If you remember nothing else from distributed training, remember: splitting training across multiple processes or machines lets you handle bigger data and train faster by working together.

Code Example

MLOps

import torch
import torch.distributed as dist
import torch.nn as nn
import torch.optim as optim
from torch.nn.parallel import DistributedDataParallel as DDP
import os

def setup():
    dist.init_process_group(backend='nccl', init_method='env://')
    torch.cuda.set_device(int(os.environ['LOCAL_RANK']))

def cleanup():
    dist.destroy_process_group()

class SimpleModel(nn.Module):
    def __init__(self):
        super(SimpleModel, self).__init__()
        self.linear = nn.Linear(10, 1)
    def forward(self, x):
        return self.linear(x)


def train():
    setup()
    model = SimpleModel().cuda()
    ddp_model = DDP(model, device_ids=[int(os.environ['LOCAL_RANK'])])
    loss_fn = nn.MSELoss()
    optimizer = optim.SGD(ddp_model.parameters(), lr=0.001)

    for epoch in range(2):
        inputs = torch.randn(20, 10).cuda()
        labels = torch.randn(20, 1).cuda()
        optimizer.zero_grad()
        outputs = ddp_model(inputs)
        loss = loss_fn(outputs, labels)
        loss.backward()
        optimizer.step()
        print(f"Epoch {epoch+1}: loss={loss.item():.4f}")

    cleanup()

if __name__ == '__main__':
    train()

OutputSuccess

Common Mistakes

Not setting the correct world_size or rank for each process.

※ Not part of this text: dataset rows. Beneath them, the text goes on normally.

(* ===== verification/Bdev.v ===== *)
(** * Block devices: kernel/bdev.c, kernel/bdevms.c, kernel/mm/pgcache.c

    Blocks of 512 bytes are cached in pages, eight to a page; a block is
    reached through its header, which a client holds locked while it works on
    the data.  A page is named by its physical address.  The device is the
    history of the blocks written to it, the last write first, over its
    initial contents [disk0].  The model follows one thread: a sleeplock that
    is held makes the thread wait. *)

From S2P Require Import Prelude Page Alloc Lib RadixTree.
Local Open Scope kernel_scope.
Set Default Proof Using "Type".
Import Page Bits.

Module Bdev.

Definition BDEV_BLK_SIZE : Z := 512.
Definition N_BLKS_PER_PAGE : Z := PG_SIZE `div` BDEV_BLK_SIZE.
Definition FIRST_BLK_IN_PAGE (blk : Z) : Z := blk `div` N_BLKS_PER_PAGE * N_BLKS_PER_PAGE.
Definition BLK_HEADER_VALID : Z := 0.
Definition BLK_HEADER_DIRTY : Z := 1.
Definition ERR_MEMSTORE_NOMEM : err_t := 1.

(** The bytes of a block. *)
Abbreviation block := (list Z).

Record blk_header := mkBh {
  bh_lock : bool;
  bh_blk : Z;
  bh_page : Z;
  bh_data : Z;
  bh_state : Z;
  bh_ref : Z;
}.

(** The fields of [struct page] that the block layer uses. *)
Record cpage := mkCpage { pg_lock : bool; blk_headers : list Z; pg_dirty : bool }.

Inductive bio_op_t := BIO_READ | BIO_WRITE.
Record bio := mkBio { bio_blk : Z; bio_size : Z; bio_buffer : Z; bio_op : bio_op_t }.

(** The contents of a device after a history of writes. *)
Fixpoint dread (disk0 : Z -> block) (ws : list (Z * block)) (b : Z) : block :=
  match ws with
  | [] => disk0 b
  | (b', x) :: ws' => if b' =? b then x else dread disk0 ws' b
  end.

Section model.
Context {A : Type} `{!ObjAlloc A} {F : Type} `{!FrameAlloc F} {T : Type} `{!PtrMap T}.
(** The initial contents of the device, and the contents of the state field of
    freshly allocated header memory. *)
Context (disk0 : Z -> block) (junk : Z -> Z).

(** [mem] has the block buffers of the pages by address; [cached_pages] and
    [pgcache_lock] are those of the device's memory store. *)
Record bcache := mkBcache {
  disk : list (Z * block);
  mem : gmap Z block;
  bhs : gmap Z blk_header;
  pages : gmap Z cpage;
  blk_header_allocator : A;
  bio_allocator : A;
  frames : F;
  cached_pages : T;
  pgcache_lock : bool;
}.

Definition set_disk (x : list (Z * block)) (s : bcache) : bcache :=
  mkBcache x (mem s) (bhs s) (pages s) (blk_header_allocator s) (bio_allocator s) (frames s) (cached_pages s) (pgcache_lock s).
Definition set_mem (x : gmap Z block) (s : bcache) : bcache :=
  mkBcache (disk s) x (bhs s) (pages s) (blk_header_allocator s) (bio_allocator s) (frames s) (cached_pages s) (pgcache_lock s).
Definition set_bhs (x : gmap Z blk_header) (s : bcache) : bcache :=
  mkBcache (disk s) (mem s) x (pages s) (blk_header_allocator s) (bio_allocator s) (frames s) (cached_pages s) (pgcache_lock s).
Definition set_pages (x : gmap Z cpage) (s : bcache) : bcache :=
  mkBcache (disk s) (mem s) (bhs s) x (blk_header_allocator s) (bio_allocator s) (frames s) (cached_pages s) (pgcache_lock s).
Definition set_bh_alloc (x : A) (s : bcache) : bcache :=
  mkBcache (disk s) (mem s) (bhs s) (pages s) x (bio_allocator s) (frames s) (cached_pages s) (pgcache_lock s).
Definition set_bio_alloc (x : A) (s : bcache) : bcache :=
  mkBcache (disk s) (mem s) (bhs s) (pages s) (blk_header_allocator s) x (frames s) (cached_pages s) (pgcache_lock s).
Definition set_frames (x : F) (s : bcache) : bcache :=
  mkBcache (disk s) (mem s) (bhs s) (pages s) (blk_header_allocator s) (bio_allocator s) x (cached_pages s) (pgcache_lock s).
Definition set_cached (x : T) (s : bcache) : bcache :=
  mkBcache (disk s) (mem s) (bhs s) (pages s) (blk_header_allocator s) (bio_allocator s) (frames s) x (pgcache_lock s).
Definition set_cache_lock (x : bool) (s : bcache) : bcache :=
  mkBcache (disk s) (mem s) (bhs s) (pages s) (blk_header_allocator s) (bio_allocator s) (frames s) (cached_pages s) x.

Definition get_bh (h : Z) : M bcache blk_header :=
  fun s => match bhs s !! h with Some x => Ret x s | None => Halt Fault s end.
Definition put_bh (h : Z) (x : blk_header) : M bcache unit := modify (fun s => set_bhs (<[h := x]> (bhs s)) s).
Definition get_page (p : Z) : M bcache cpage :=
  fun s => match pages s !! p with Some x => Ret x s | None => Halt Fault s end.
Definition put_page (p : Z) (x : cpage) : M bcache unit := modify (fun s => set_pages (<[p := x]> (pages s)) s).

(** Acquiring and releasing the sleeplocks of a page, of a header and of the
    page cache. *)
Definition lock_page (p : Z) : M bcache unit :=
  c <- get_page p ;; if pg_lock c then stop Block else put_page p (mkCpage true (blk_headers c) (pg_dirty c)).
Definition unlock_page (p : Z) : M bcache unit :=
  c <- get_page p ;; kassert (pg_lock c) ;; put_page p (mkCpage false (blk_headers c) (pg_dirty c)).
Definition set_bh_lock (l : bool) (x : blk_header) : blk_header := mkBh l (bh_blk x) (bh_page x) (bh_data x) (bh_state x) (bh_ref x).
Definition set_bh_ref (r : Z) (x : blk_header) : blk_header := mkBh (bh_lock x) (bh_blk x) (bh_page x) (bh_data x) (bh_state x) r.
Definition set_bh_state (st : Z) (x : blk_header) : blk_header := mkBh (bh_lock x) (bh_blk x) (bh_page x) (bh_data x) st (bh_ref x).
Definition lock_bh (h : Z) : M bcache unit :=
  x <- get_bh h ;; if bh_lock x then stop Block else put_bh h (set_bh_lock true x).
Definition unlock_bh (h : Z) : M bcache unit :=
  x <- get_bh h ;; kassert (bh_lock x) ;; put_bh h (set_bh_lock false x).
Definition lock_cache : M bcache unit :=
  l <- gets pgcache_lock ;; if l : bool then stop Block else modify (set_cache_lock true).
Definition unlock_cache : M bcache unit :=
  l <- gets pgcache_lock ;; kassert l ;; modify (set_cache_lock false).

(** ** Requests *)

(** 0 is NULL. *)
Definition bio_alloc : M bcache Z :=
  fun s => match oalloc (bio_allocator s) with
           | (None, a) => Ret 0 (set_bio_alloc a s)
           | (Some p, a) => Ret p (set_bio_alloc a s)
           end.
Definition bio_free (p : Z) : M bcache unit := modify (fun s => set_bio_alloc (ofree p (bio_allocator s)) s).

(** The transfer of [n] blocks between the device and the memory at [buf]. *)
Fixpoint read_blks (n : nat) (blk buf : Z) : M bcache unit :=
  match n with
  | O => ret tt
  | S n' => modify (fun s => set_mem (<[buf := dread disk0 (disk s) blk]> (mem s)) s) ;; read_blks n' (blk + 1) (buf + BDEV_BLK_SIZE)
  end.
Fixpoint write_blks (n : nat) (blk buf : Z) : M bcache unit :=
  match n with
  | O => ret tt
  | S n' =>
      (fun s => match mem s !! buf with
                | Some x => Ret tt (set_disk ((blk, x) :: disk s) s)
                | None => Halt Fault s
                end) ;;
      write_blks n' (blk + 1) (buf + BDEV_BLK_SIZE)
  end.

(** [bdev_make_request] returns when the device has completed the request. *)
Definition bdev_make_request (b : bio) : M bcache unit :=
  match bio_op b with
  | BIO_READ => read_blks (Z.to_nat (bio_size b)) (bio_blk b) (bio_buffer b)
  | BIO_WRITE => write_blks (Z.to_nat (bio_size b)) (bio_blk b) (bio_buffer b)
  end.

(** [fillpage] of the device's memory store. *)
Definition fillpage (ofs page : Z) : M bcache err_t :=
  kassert (negb (page =? 0)) ;;
  p <- bio_alloc ;;
  if p =? 0 then ret ERR_MEMSTORE_NOMEM
  else
    bdev_make_request (mkBio (u32 (pg_round_down ofs `div` BDEV_BLK_SIZE)) (PG_SIZE `div` BDEV_BLK_SIZE) (KMAP_P2V page) BIO_READ) ;;
    bio_free p ;;
    ret ERR_OK.

(** ** The page cache *)

Definition in_frames {B} (m : M F B) : M bcache B := zoom frames set_frames m.
Definition in_cache {B} (m : M T B) : M bcache B := zoom cached_pages set_cached m.

(** 0 is NULL. *)
Definition pgcache_get_page (ofs : Z) : M bcache Z :=
  page <- in_cache (plookup (ofs `div` PG_SIZE)) ;;
  if negb (page =? 0) then ret page
  else
    o <- in_frames falloc ;;
    match o with
    | None => ret 0
    | Some paddr =>
        put_page paddr (mkCpage false [] false) ;;
        e <- fillpage ofs paddr ;;
        if negb (e =? ERR_OK) then in_frames (ffree paddr) ;; ret 0
        else
          e <- in_cache (pinsert (ofs `div` PG_SIZE) paddr) ;;
          if e =? 1 then in_frames (ffree paddr) ;; ret 0
          else if e =? 2 then stop Panic
          else ret paddr
    end.

(** ** Headers *)

Definition bdev_is_blk_valid (h : Z) : M bcache bool :=
  x <- get_bh h ;; ret (get_state_bit (bh_state x) BLK_HEADER_VALID).
Definition bdev_set_blk_valid (h : Z) (valid : bool) : M bcache unit :=
  x <- get_bh h ;; put_bh h (set_bh_state (set_state_bit (bh_state x) BLK_HEADER_VALID valid) x).
Definition bdev_is_blk_dirty (h : Z) : M bcache bool :=
  x <- get_bh h ;; ret (get_state_bit (bh_state x) BLK_HEADER_DIRTY).
Definition bdev_set_blk_dirty (h : Z) (dirty : bool) : M bcache unit :=
  x <- get_bh h ;;
  put_bh h (set_bh_state (set_state_bit (bh_state x) BLK_HEADER_DIRTY dirty) x) ;;
  if dirty then
    lock_page (bh_page x) ;;
    c <- get_page (bh_page x) ;;
    put_page (bh_page x) (mkCpage (pg_lock c) (blk_headers c) true) ;;
    unlock_page (bh_page x)
  else ret tt.

(** The loop of [init_blk_headers], with [n] headers to go. *)
Fixpoint new_headers (n : nat) (page first_blk index : Z) : M bcache err_t :=
  match n with
  | O => ret ERR_OK
  | S n' => fun s =>
      match oalloc (blk_header_allocator s) with
      | (None, a) => Ret ERR_NOMEM (set_bh_alloc a s)
      | (Some h, a) =>
          (c <- get_page page ;;
           put_page page (mkCpage (pg_lock c) (blk_headers c ++ [h]) (pg_dirty c)) ;;
           put_bh h (mkBh false (u32 (first_blk + index)) page (u64 (KMAP_P2V page + BDEV_BLK_SIZE * index)) (junk h) 0) ;;
           bdev_set_blk_valid h true ;;
           bdev_set_blk_dirty h false ;;
           new_headers n' page first_blk (index + 1)) (set_bh_alloc a s)
      end
  end.

Definition init_blk_headers (page first_blk : Z) : M bcache err_t :=
  c <- get_page page ;;
  match blk_headers c with
  | [] => new_headers (Z.to_nat N_BLKS_PER_PAGE) page first_blk 0
  | _ => ret ERR_OK
  end.

Fixpoint all_zero_ref (l : list Z) : M bcache bool :=
  match l with
  | [] => ret true
  | h :: l' => x <- get_bh h ;; if 0 <? bh_ref x then ret false else all_zero_ref l'
  end.
Definition blocks_zero_ref (page : Z) : M bcache bool := c <- get_page page ;; all_zero_ref (blk_headers c).

Fixpoint free_headers (page : Z) (l : list Z) : M bcache unit :=
  match l with
  | [] => ret tt
  | h :: l' =>
      d <- bdev_is_blk_dirty h ;;
      kassert (negb d) ;;
      c <- get_page page ;;
      put_page page (mkCpage (pg_lock c) l' (pg_dirty c)) ;;
      modify (fun s => set_bh_alloc (ofree h (blk_header_allocator s)) (set_bhs (delete h (bhs s)) s)) ;;
      free_headers page l'
  end.
Definition free_blk_headers (page : Z) : M bcache unit :=
  c <- get_page page ;;
  if pg_dirty c then ret tt else free_headers page (blk_headers c).

(** ** Blocks *)

(** The search for the header of [blk]; it takes a reference. *)
Fixpoint find_header (blk page : Z) (l : list Z) : M bcache Z :=
  match l with
  | [] => stop Panic
  | h :: l' =>
      kassert (negb (h =? 0)) ;;
      x <- get_bh h ;;
      if bh_blk x =? blk then put_bh h (set_bh_ref (u32 (bh_ref x + 1)) x) ;; unlock_page page ;; ret h
      else find_header blk page l'
  end.

(** 0 is NULL. *)
Definition bdev_get_blk_unlocked (blk : Z) : M bcache Z :=
  lock_cache ;;
  page <- pgcache_get_page (u32 (blk * BDEV_BLK_SIZE)) ;;
  unlock_cache ;;
  if page =? 0 then ret 0
  else
    lock_page page ;;
    e <- init_blk_headers page (FIRST_BLK_IN_PAGE blk) ;;
    if negb (e =? ERR_OK) then unlock_page page ;; ret 0
    else c <- get_page page ;; find_header blk page (blk_headers c).

Definition bdev_get_blk (blk : Z) : M bcache Z :=
  h <- bdev_get_blk_unlocked blk ;;
  (if negb (h =? 0) then lock_bh h else ret tt) ;;
  ret h.

Definition bdev_release_blk_unlocked (h : Z) : M bcache unit :=
  x <- get_bh h ;;
  let page := bh_page x in
  lock_page page ;;
  x <- get_bh h ;;
  kassert (0 <? bh_ref x) ;;
  put_bh h (set_bh_ref (bh_ref x - 1) x) ;;
  z <- (if bh_ref x - 1 =? 0 then blocks_zero_ref page else ret false) ;;
  (if z : bool then free_blk_headers page else ret tt) ;;
  unlock_page page.

Definition bdev_release_blk (h : Z) : M bcache unit :=
  unlock_bh h ;; bdev_release_blk_unlocked h.

Definition bdev_write_blk (h : Z) : M bcache err_t :=
  v <- bdev_is_blk_valid h ;;
  kassert v ;;
  p <- bio_alloc ;;
  if p =? 0 then ret ERR_NOMEM
  else
    x <- get_bh h ;;
    bdev_make_request (mkBio (bh_blk x) 1 (bh_data x) BIO_WRITE) ;;
    bio_free p ;;
    bdev_set_blk_dirty h false ;;
    ret ERR_OK.

(** The data of a block, which the holder of its header reads and writes. *)
Definition blk_data (h : Z) : M bcache block :=
  x <- get_bh h ;; fun s => match mem s !! bh_data x with Some b => Ret b s | None => Halt Fault s end.
Definition set_blk_data (h : Z) (b : block) : M bcache unit :=
  x <- get_bh h ;; modify (fun s => set_mem (<[bh_data x := b]> (mem s)) s).

End model.
Arguments bcache : clear implicits.

(** ** Invariant *)

Section lemmas.
Context {A : Type} `{!ObjAlloc A} {F : Type} `{!FrameAlloc F} {T : Type} `{!PtrMap T}.
Context (disk0 : Z -> block) (junk : Z -> Z).
Implicit Types s : bcache A F T.

(** [set_solver] without the section's variables in sight. *)
Local Ltac sset := try clear disk0; try clear junk; set_solver.

(** The address of block [k] of a page. *)
Definition buf (p k : Z) : Z := KMAP_P2V p + BDEV_BLK_SIZE * k.

(** The contents of a block as the clients see them: those of the cached page,
    or those on the device. *)
Definition content s (b : Z) : block :=
  let p := pget (cached_pages s) (b `div` 8) in
  if p =? 0 then dread disk0 (disk s) b else default [] (mem s !! buf p (b `mod` 8)).

Definition cached s (i p : Z) : Prop := 0 <= i < 2 ^ 30 /\ pget (cached_pages s) i = p /\ p <> 0.

Record header_ok s (h : Z) (x : blk_header) (i k : Z) : Prop := {
  ho_cached : cached s i (bh_page x);
  ho_k : 0 <= k < 8;
  ho_blk : bh_blk x = i * 8 + k /\ i < 2 ^ 20;
  ho_data : bh_data x = buf (bh_page x) k;
  ho_ref : 0 <= bh_ref x < 2 ^ 32;
  ho_valid : get_state_bit (bh_state x) BLK_HEADER_VALID = true;
  ho_list : exists c, pages s !! bh_page x = Some c /\ blk_headers c !! Z.to_nat k = Some h /\
    (get_state_bit (bh_state x) BLK_HEADER_DIRTY = true -> pg_dirty c = true);
}.

(** A page of the cache has a frame and its eight blocks; it has no header or
    one per block, unless it is locked ([l]) and its headers are being made. *)
Definition page_ok s (l i p : Z) : Prop :=
  exists c, pages s !! p = Some c /\ pg_lock c = bool_decide (p = l) /\ 0 < fref (frames s) p /\
    (forall k, 0 <= k < 8 -> is_Some (mem s !! buf p k)) /\
    (blk_headers c = [] \/ length (blk_headers c) = 8%nat \/ p = l) /\
    forall k h, blk_headers c !! k = Some h -> exists x, bhs s !! h = Some x /\ bh_page x = p /\ bh_blk x = i * 8 + Z.of_nat k.

Record inv (l : Z) s : Prop := {
  inv_frames : fok (frames s);
  inv_map : pok (cached_pages s);
  inv_bh_alloc : ook (blk_header_allocator s);
  inv_bio_alloc : ook (bio_allocator s);
  inv_page : forall i p, cached s i p -> page_ok s l i p;
  inv_inj : forall i j p, cached s i p -> cached s j p -> i = j;
  inv_hdr : forall h x, bhs s !! h = Some x -> h ∈ olive (blk_header_allocator s) /\ h <> 0 /\ exists i k, header_ok s h x i k;
}.

Lemma buf_inj f p q k j : fok f -> 0 < fref f p -> 0 < fref f q -> 0 <= k < 8 -> 0 <= j < 8 -> buf p k = buf q j -> p = q /\ k = j.
Proof.
  intros Hf Hp Hq Hk Hj. destruct (p2v_bounds f p Hf Hp) as (Ep & _ & [zp Hzp]). destruct (p2v_bounds f q Hf Hq) as (Eq & _ & [zq Hzq]).
  unfold buf. rewrite Ep, Eq. unfold PG_SIZE, BDEV_BLK_SIZE in *. lia.
Qed.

Processes won't coordinate properly, causing errors or hanging training.

Ensure each process has a unique rank and the total world_size matches the number of processes.

Using the wrong backend for the hardware (e.g., using NCCL on CPUs).

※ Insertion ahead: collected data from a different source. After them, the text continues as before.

(* ===== verification/Jbd.v ===== *)
(** * The journal: kernel/fs/jbd.c, include/kernel/jbd.h

    A transaction collects the headers of the blocks it modifies; its commit
    writes the blocks to the journal area, then the journal header, then the
    blocks to their places, and erases the header.  The journal runs on the
    block cache of Bdev.v; [journal_bmap] is that of the simple file system,
    whose journal area starts at [s_journal_start]. *)

From S2P Require Import Prelude Page Alloc Lib RadixTree Bdev.
Local Open Scope kernel_scope.
Set Default Proof Using "Type".
Import Page Bdev.

Module Jbd.

Definition JOURNAL_SIZE : Z := 128.
Definition HEADER_BLK : Z := 0.
Definition BMAP_START_BLK : Z := HEADER_BLK + 1.
Definition BMAP_BLKS : Z :=
  (JOURNAL_SIZE * 4) `div` BDEV_BLK_SIZE + (if (JOURNAL_SIZE * 4) `mod` BDEV_BLK_SIZE =? 0 then 0 else 1).
Definition JDATA_START_BLK : Z := BMAP_START_BLK + BMAP_BLKS.

Inductive journal_state := IDLE | BUSY.
#[export] Instance journal_state_eq_dec : EqDecision journal_state.
Proof. solve_decision. Defined.

Record journal := mkJournal { enabled : bool; state : journal_state; next_index : Z; datablks : list Z }.

(** [memmove] of some bytes to the start of a block. *)
Definition overwrite (bytes blk : block) : block := bytes ++ drop (length bytes) blk.

Section model.
Context {A : Type} `{!ObjAlloc A} {F : Type} `{!FrameAlloc F} {T : Type} `{!PtrMap T}.
Context (disk0 : Z -> block) (junk : Z -> Z) (s_journal_start : Z).

Record jstate := mkJstate { jn : journal; bc : bcache A F T }.

Definition set_jn (j : journal) (s : jstate) : jstate := mkJstate j (bc s).
Definition set_bc (b : bcache A F T) (s : jstate) : jstate := mkJstate (jn s) b.
Definition on_bdev {B} (m : M (bcache A F T) B) : M jstate B := zoom bc set_bc m.
Definition set_next (n : Z) : M jstate unit :=
  modify (fun s => set_jn (mkJournal (enabled (jn s)) (state (jn s)) n (datablks (jn s))) s).
Definition set_state (st : journal_state) : M jstate unit :=
  modify (fun s => set_jn (mkJournal (enabled (jn s)) st (next_index (jn s)) (datablks (jn s))) s).

Definition sfs_journal_bmap (lb : Z) : Z := u32 (s_journal_start + lb).
Definition datablk (i : nat) : M jstate Z := j <- gets jn ;; of_option Fault (datablks j !! i).

(** Writing a block that is held: new data, the write to the device, and the
    release, which an error skips. *)
Definition put_blk (bh : Z) (d : block) : M (bcache A F T) err_t :=
  set_blk_data bh d ;;
  e <- bdev_write_blk disk0 bh ;;
  if negb (e =? ERR_OK) then ret e
  else bdev_release_blk bh ;; ret ERR_OK.

(** Copying one data block to the journal area; the result is the error code
    and the number of the block. *)
Definition write_data_blk (i : nat) : M jstate (err_t * Z) :=
  let pb := sfs_journal_bmap (JDATA_START_BLK + Z.of_nat i) in
  h <- datablk i ;;
  on_bdev
   (x <- get_bh h ;;
    jbh <- bdev_get_blk disk0 junk pb ;;
    if jbh =? 0 then ret (ERR_NOMEM, 0)
    else
      lock_bh h ;;
      d <- blk_data h ;;
      set_blk_data jbh d ;;
      unlock_bh h ;;
      e <- bdev_write_blk disk0 jbh ;;
      if negb (e =? ERR_OK) then ret (e, 0)
      else bdev_release_blk jbh ;; ret (ERR_OK, bh_blk x)).

(** The first loop of [write_journal_blks], from [i] on with [n] blocks to go;
    it returns the map [bmap] of block numbers. *)
Fixpoint write_data_loop (n i : nat) : M jstate (err_t * list Z) :=
  match n with
  | O => ret (ERR_OK, [])
  | S n' =>
      r <- write_data_blk i ;;
      if negb (r.1 =? ERR_OK) then ret (r.1, [])
      else r' <- write_data_loop n' (S i) ;; ret (r'.1, r.2 :: r'.2)
  end.

(** Getting block [lb] of the journal area, writing bytes to its start and
    the block to the device. *)
Definition write_journal_bytes (lb : Z) (bytes : block) : M jstate err_t :=
  on_bdev
   (bh <- bdev_get_blk disk0 junk (sfs_journal_bmap lb) ;;
    if bh =? 0 then ret ERR_NOMEM
    else d <- blk_data bh ;; put_blk bh (overwrite bytes d)).

(** The second loop of [write_journal_blks]: [bs] is [bmap] from the current
    position on, [bi] the number of the map block, [k] how many are left. *)
Fixpoint write_bmap_loop (k : nat) (bi : Z) (bs : list Z) : M jstate err_t :=
  match k, bs with
  | O, _ | _, [] => ret ERR_OK
  | S k', _ =>
      e <- write_journal_bytes (BMAP_START_BLK + bi) (concat (le32 <$> take 128 bs)) ;;
      if negb (e =? ERR_OK) then ret e else write_bmap_loop k' (bi + 1) (drop 128 bs)
  end.

Definition write_journal_blks : M jstate err_t :=
  j <- gets jn ;;
  kassert (next_index j <? JOURNAL_SIZE) ;;
  r <- write_data_loop (Z.to_nat (next_index j)) 0 ;;
  if negb (r.1 =? ERR_OK) then ret r.1
  else write_bmap_loop (Z.to_nat BMAP_BLKS) 0 r.2.

Definition write_journal_header : M jstate err_t :=
  j <- gets jn ;; write_journal_bytes HEADER_BLK (le32 (next_index j)).

Fixpoint apply_loop (n i : nat) : M jstate err_t :=
  match n with
  | O => ret ERR_OK
  | S n' =>
      h <- datablk i ;;
      on_bdev (lock_bh h) ;;
      e <- on_bdev (bdev_write_blk disk0 h) ;;
      if negb (e =? ERR_OK) then ret e
      else
        on_bdev (bdev_set_blk_dirty h false) ;;
        on_bdev (bdev_release_blk h) ;;
        apply_loop n' (S i)
  end.
Definition apply_journal : M jstate err_t := j <- gets jn ;; apply_loop (Z.to_nat (next_index j)) 0.

Definition erase_journal : M jstate err_t := set_next 0 ;; write_journal_header.

Definition commit_journal : M jstate err_t :=
  e <- write_journal_blks ;;
  if negb (e =? ERR_OK) then ret e
  else
    e <- write_journal_header ;;
    if negb (e =? ERR_OK) then ret e
    else
      e <- apply_journal ;;
      if negb (e =? ERR_OK) then ret e
      else
        e <- erase_journal ;;
        if negb (e =? ERR_OK) then ret e else ret ERR_OK.

(** ** The interface *)

(** [jbd_alloc_journal] sets the fields up; the structure itself comes from
    an object allocator. *)
Definition jbd_alloc_journal : M jstate unit :=
  modify (set_jn (mkJournal true IDLE 0 (replicate (Z.to_nat JOURNAL_SIZE) 0))).

Definition jbd_begin_txn : M jstate unit :=
  j <- gets jn ;;
  if negb (enabled j) then ret tt
  else if bool_decide (state j = IDLE) then set_state BUSY else stop Block.

(** [fuel] bounds how often the commit is tried. *)
Fixpoint commit_loop (fuel : nat) : M jstate unit :=
  match fuel with
  | O => stop Fuel
  | S fuel' => e <- commit_journal ;; if e =? ERR_OK then ret tt else commit_loop fuel'
  end.
Definition jbd_end_txn (fuel : nat) : M jstate unit :=
  j <- gets jn ;;
  if negb (enabled j) then ret tt
  else
    kassert (bool_decide (state j = BUSY)) ;;
    (if 0 <? next_index j then commit_loop fuel else ret tt) ;;
    set_state IDLE.

(** Is the block of the header in the journal? *)
Fixpoint recorded (blk : Z) (n i : nat) : M jstate bool :=
  match n with
  | O => ret false
  | S n' => h <- datablk i ;; x <- on_bdev (get_bh h) ;; if bh_blk x =? blk then ret true else recorded blk n' (S i)
  end.

Definition jbd_write_blk (h : Z) : M jstate unit :=
  j <- gets jn ;;
  if negb (enabled j) then ret tt
  else
    kassert (bool_decide (state j = BUSY)) ;;
    x <- on_bdev (get_bh h) ;;
    r <- recorded (bh_blk x) (Z.to_nat (next_index j)) 0 ;;
    if r : bool then ret tt
    else if JOURNAL_SIZE <=? next_index j then stop Panic
    else
      on_bdev (lock_page (bh_page x)) ;;
      x <- on_bdev (get_bh h) ;;
      on_bdev (put_bh h (set_bh_ref (u32 (bh_ref x + 1)) x)) ;;
      on_bdev (unlock_page (bh_page x)) ;;
      modify (fun s => set_jn (mkJournal (enabled j) (state j) (next_index j + 1)
                                 (<[Z.to_nat (next_index j) := h]> (datablks j))) s).

Definition jbd_recover : M jstate err_t := ret ERR_OK.

End model.
Arguments jstate : clear implicits.

(** ** Writes of the journal area *)

Section lemmas.
Context {A : Type} `{!ObjAlloc A} {F : Type} `{!FrameAlloc F} {T : Type} `{!PtrMap T}.
Context (disk0 : Z -> block) (junk : Z -> Z) (start : Z).
Implicit Types (c : bcache A F T) (s : jstate A F T).

(** [set_solver] without the section's variables in sight. *)
Local Ltac sset := try clear disk0; try clear junk; try clear start; set_solver.

(** The journal area is on the device; nobody holds its blocks; no reference
    count is about to wrap around. *)
Definition injournal (b : Z) : Prop := start <= b < start + 130.
Definition ready c : Prop :=
  free_cache c /\ 0 <= start /\ start + 130 <= 2 ^ 23 /\
  forall h x, bhs c !! h = Some x -> bh_ref x < 2 ^ 32 - 1 /\ (injournal (bh_blk x) -> bh_lock x = false).

(** Block [pb] of the journal area was written: it has the new data on the
    device and in the cache, and the headers in use outside of the area are as
    before. *)
Definition written c c' (pb : Z) (d : block) : Prop :=
  ready c' /\ disk c' = (pb, d) :: disk c /\
  (forall b, 0 <= b < 2 ^ 33 -> content disk0 c' b = if b =? pb then d else content disk0 c b) /\
  forall h x, bhs c !! h = Some x -> ~ injournal (bh_blk x) -> 0 < bh_ref x -> bhs c' !! h = Some x.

Communication will fail or be very slow because the backend is not compatible.

Use NCCL for GPUs and Gloo for CPUs.

Not launching the right number of processes matching available GPUs.

Some GPUs remain idle or processes compete for the same GPU, reducing efficiency.

Set nproc_per_node to the number of GPUs on the machine.

Summary

Use torch.distributed.launch or environment variables to start multiple training processes for distributed training.

Set backend, world_size, rank, master address, and port correctly to enable communication between processes.

DistributedDataParallel wraps your model to synchronize gradients and speed up training across GPUs or machines.